06:33 On parle aussi d'images qui peuvent avoir une influence finalement sur les opinions publiques.
06:38 Alors qui peut encadrer l'IA ?
06:40 Déjà la loi.
06:40 Et en Europe, deux textes la régulent, le RGPD et l'IA Act, considérés comme précurseurs dans le monde.
06:46 On pourrait aussi imaginer bannir les discours politiques ou historiques du corpus d'entraînement des IA
06:50 sur lequel elles se basent pour apprendre.
06:52 Ensuite il y a des solutions techniques.
06:54 Par exemple pour identifier clairement un deepfake.
06:56 Chaque manipulation, chaque transformation, qu'elle soit malveillante ou non,
07:01 laisse une trace caractéristique dans le signal, dans le contenu.
07:06 Il est donc possible d'identifier une vidéo comme étant authentique ou modifiée de façon bénigne ou malveillante.
07:11 Il y a deux solutions qui sont envisageables pour ça,
07:14 c'est soit être capable de marquer en amont de la chaîne d'un contenu numérique,
07:18 de mettre une marque dans le contenu lui-même au moment de sa captation.
07:22 C'est ce qu'on appelle le watermarking, sorte de tatouage numérique d'un contenu.
07:26 Qui serait une sorte de certification d'authenticité avec aussi des informations, par exemple, relatives à la date, etc.

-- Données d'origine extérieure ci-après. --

(** ** Properties *)

(** C29: what an access-node builder sends is what its peer reads.  With a
    32-byte session key, a 64-byte token, a 12-byte nonce and arguments that fit
    their fields, every builder returns a wire frame; the receiver's decryption
    opens it to the subtype, identity, sequence, flags and body the builder was
    given, with a valid checksum.  A certification request also carries the
    session key wrapped under the tail of the token, and the blob signed over its
    sequence and checksum.  An acknowledgement carries the subtype and sequence
    of the response it acknowledges.  A list reply is read as the endpoints its
    records hold, each once, in their order and none of port 0; a TermDNS
    response as its address and port exactly when it names the term asked for;
    an initialization response of at least 0x20 bytes as exactly the devices it
    announces.  Otherwise the parsers raise [ValueError], and [IndexError] for a
    TermDNS wire too short to hold its flags. *)
Theorem access_frames_open (aes_encrypt aes_decrypt : bytes → bytes → bytes → bytes) (hmac_md5 : bytes → bytes → bytes)
    node material access_id sequence random millis mtu key nonce ip port term response wire :
  (∀ k iv d, bytes_ok d → bytes_ok (aes_encrypt k iv d)) → (∀ k iv d, length (aes_encrypt k iv d) = length d) →
  (∀ k m, bytes_ok (hmac_md5 k m)) → (∀ k m, length (hmac_md5 k m) = 16%nat) →
  length (session_key node) = 32%nat → length (access_token material) = 64%nat → bytes_ok (access_token material) →
  length key = 32%nat → bytes_ok key → length nonce = 12%nat → bytes_ok nonce → 0 ≤ mtu < 2 ^ 32 → 0 ≤ millis < 2 ^ 64 →
  length ip = 4%nat → bytes_ok ip → 0 ≤ port < 65536 →
  Forall (λ c, 0 ≤ c < 128) term → len term ≤ 0x8000 → bytes_ok response → (0x20 ≤ length response)%nat → bytes_ok wire →
  let id := Z.land access_id 0xFFFFFFFFFFFFFFFF in
  let sq := Z.land sequence 0xFFFFFFFF in
  let next := Z.land (next_sequence node) 0xFFFFFFFF in
  let sequence_of := undigits 256 (slice 0xC 0x10 response) in
  (∃ w, build_list_query access_id sequence random = Ok w ∧
     open_frame 0x7F 0x15 id sq (GuteFrame.randomized_flags random 1 0 0) (digits 256 4 1 ++ zeros 12) w) ∧
  (∃ w, build_nat_probe access_id sequence random millis = Ok w ∧
     open_frame 0x7F 0x01 id sq (GuteFrame.randomized_flags random 1 0 0)
       (digits 256 4 2 ++ digits 256 4 (Z.land millis 0xFFFFFFFF) ++ zeros 36) w) ∧
  (∃ w, build_certification_request aes_encrypt aes_decrypt hmac_md5 material sequence key mtu random millis nonce = Ok w ∧
     certification_read aes_encrypt aes_decrypt hmac_md5 material sequence key mtu random millis nonce w) ∧
  (∃ w, build_certification_ack response = Ok w ∧
     open_frame 0x7F 0x0D (undigits 256 (slice 4 12 response)) sequence_of (2 ^ 20 + 2 ^ 16) (digits 256 4 4 ++ zeros 4) w) ∧
  (∃ w, build_init_info node random = Ok w ∧
     session_frame node 0xA6 next (GuteFrame.randomized_flags random 2 3 0)
       (digits 256 2 0x3E ++ [0; 2] ++ zeros 4 ++ digits 256 4 0x28000000 ++ zeros 25 ++ [0x11]) w) ∧
  (∃ w, build_heartbeat node ip port random = Ok w ∧
     session_frame node 0xA0 next (GuteFrame.randomized_flags random 2 2 0)
       (digits 256 2 2 ++ digits 256 2 port ++ ip ++ [0; 1] ++ zeros 10 ++ digits 256 4 1) w) ∧
  (∃ w, build_term_dns node term random = Ok w ∧
     session_frame node 0xDB next (GuteFrame.randomized_flags random 2 1 0)
       (digits 256 2 (len term) ++ [0; 0] ++ term ++ [0]) w) ∧
  (∃ w, build_mode2_response_ack node response = Ok w ∧ length w = 32%nat ∧
     session_frame node (response !!! 1%nat) sequence_of (2 ^ 20 + 2 * 2 ^ 16) (digits 256 4 4 ++ zeros 4) w) ∧
  (∃ w, build_mode1_response_ack node response = Ok w ∧
     open_frame 0x7E (response !!! 1%nat) (Z.land (session_id node) 0xFFFFFFFFFFFFFFFF) sequence_of
       (ack_flags (undigits 256 (slice 0x14 0x18 response))) (digits 256 4 4 ++ zeros 4) w) ∧
  (value_or (listed wire) (parse_list_reply wire) ∧
   ∀ f, GuteFrame.gute_mode1_decrypt wire = Ok f → slice 0 2 f = [0x7F; 0x16] → (0x20 ≤ length f)%nat →
     len f = 0x20 + f !!! 0x1E%nat * 0x24 → ∃ es, parse_list_reply wire = Ok es) ∧
  ((length wire < 0x17)%nat → parse_term_dns wire node term = Raise IndexError) ∧
  ((0x17 ≤ length wire)%nat → value_or (dns_answer wire node term) (parse_term_dns wire node term) ∧
     ∀ r, parse_term_dns wire node term = Ok r ↔ dns_answer wire node term r) ∧
  ((0x20 + announced response * 0x1C ≤ length response)%nat →
     parse_init_devices response = Ok (map (device_at response) (seq 0 (announced response)))) ∧
  ((length response < 0x20 + announced response * 0x1C)%nat → ∃ m, parse_init_devices response = Raise (ValueError m)).
Proof.
  intros Haes Haesl Hhmac Hhmacl Hk Ht Htb Hkey Hkeyb Hn Hnb Hmtu Hms Hip Hipb Hport Hterm Htl Hr Hrl Hw. cbv zeta.
  destruct (term_dns_exact wire node term Hw) as [Hdns1 Hdns2]. destruct (init_devices_exact response Hr Hrl) as [Hinit1 Hinit2].
  split_and!; try assumption.
  - apply list_query_ok.
  - apply nat_probe_ok.
  - by apply certification_request_ok.
  - apply certification_ack_ok; [done|lia].
  - by apply init_info_ok.
  - by apply heartbeat_ok.
  - by apply term_dns_ok.
  - apply mode2_ack_ok; [done|done|lia].
  - apply mode1_ack_ok; [done|lia|]. by rewrite unpack_from_ok by lia.
  - by apply list_reply_total.
  - intros f. by apply list_reply_complete.
Qed.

07:33 La deuxième option, c'est la détection automatique des manipulations en aval de la chaîne de modification.
07:38 Enfin, dernier volet, et non des moindres.
07:39 Je crois beaucoup aussi à l'éducation, l'éducation au regard, apprendre à regarder les images,
07:45 apprendre à les décrypter, apprendre à les interpréter,
07:48 puisque, on le sait bien, une image, c'est toujours le choix d'un sujet,
07:52 le choix d'un point de vue, le choix d'un cadrage, enfin bref.
07:55 Il y a tout un tas de codes qui montrent bien qu'une image n'est qu'une perception de la réalité.